*** SUPPLIED RECORDS Section Begins ***

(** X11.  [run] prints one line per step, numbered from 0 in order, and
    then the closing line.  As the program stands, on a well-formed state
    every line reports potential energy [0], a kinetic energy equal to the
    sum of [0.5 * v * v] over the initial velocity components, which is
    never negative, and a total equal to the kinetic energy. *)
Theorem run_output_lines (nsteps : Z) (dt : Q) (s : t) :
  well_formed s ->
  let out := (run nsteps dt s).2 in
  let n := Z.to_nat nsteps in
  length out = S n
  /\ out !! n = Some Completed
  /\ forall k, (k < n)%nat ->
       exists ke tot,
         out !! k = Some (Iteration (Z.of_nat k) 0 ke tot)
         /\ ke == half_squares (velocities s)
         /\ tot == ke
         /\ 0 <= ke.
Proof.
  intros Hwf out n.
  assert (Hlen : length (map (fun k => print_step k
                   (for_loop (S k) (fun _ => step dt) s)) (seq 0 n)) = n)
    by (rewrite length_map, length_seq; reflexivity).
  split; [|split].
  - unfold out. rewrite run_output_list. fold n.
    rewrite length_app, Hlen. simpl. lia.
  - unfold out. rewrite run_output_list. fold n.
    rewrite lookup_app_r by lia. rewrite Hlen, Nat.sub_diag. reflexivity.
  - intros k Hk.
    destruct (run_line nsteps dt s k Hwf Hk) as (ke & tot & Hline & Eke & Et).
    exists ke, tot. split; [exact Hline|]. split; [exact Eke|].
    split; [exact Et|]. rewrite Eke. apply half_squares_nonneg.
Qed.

*** SUPPLIED RECORDS Section Ends ***

**TASK BRIEF**
One inclusive range is required: first line of the data through the line containing "assert (Hlen : length". Set it down exactly and output nothing else.

**EXERCISE RESPONSE**
(** X11.  [run] prints one line per step, numbered from 0 in order, and
    then the closing line.  As the program stands, on a well-formed state
    every line reports potential energy [0], a kinetic energy equal to the
    sum of [0.5 * v * v] over the initial velocity components, which is
    never negative, and a total equal to the kinetic energy. *)
Theorem run_output_lines (nsteps : Z) (dt : Q) (s : t) :
  well_formed s ->
  let out := (run nsteps dt s).2 in
  let n := Z.to_nat nsteps in
  length out = S n
  /\ out !! n = Some Completed
  /\ forall k, (k < n)%nat ->
       exists ke tot,
         out !! k = Some (Iteration (Z.of_nat k) 0 ke tot)
         /\ ke == half_squares (velocities s)
         /\ tot == ke
         /\ 0 <= ke.
Proof.
  intros Hwf out n.
  assert (Hlen : length (map (fun k => print_step k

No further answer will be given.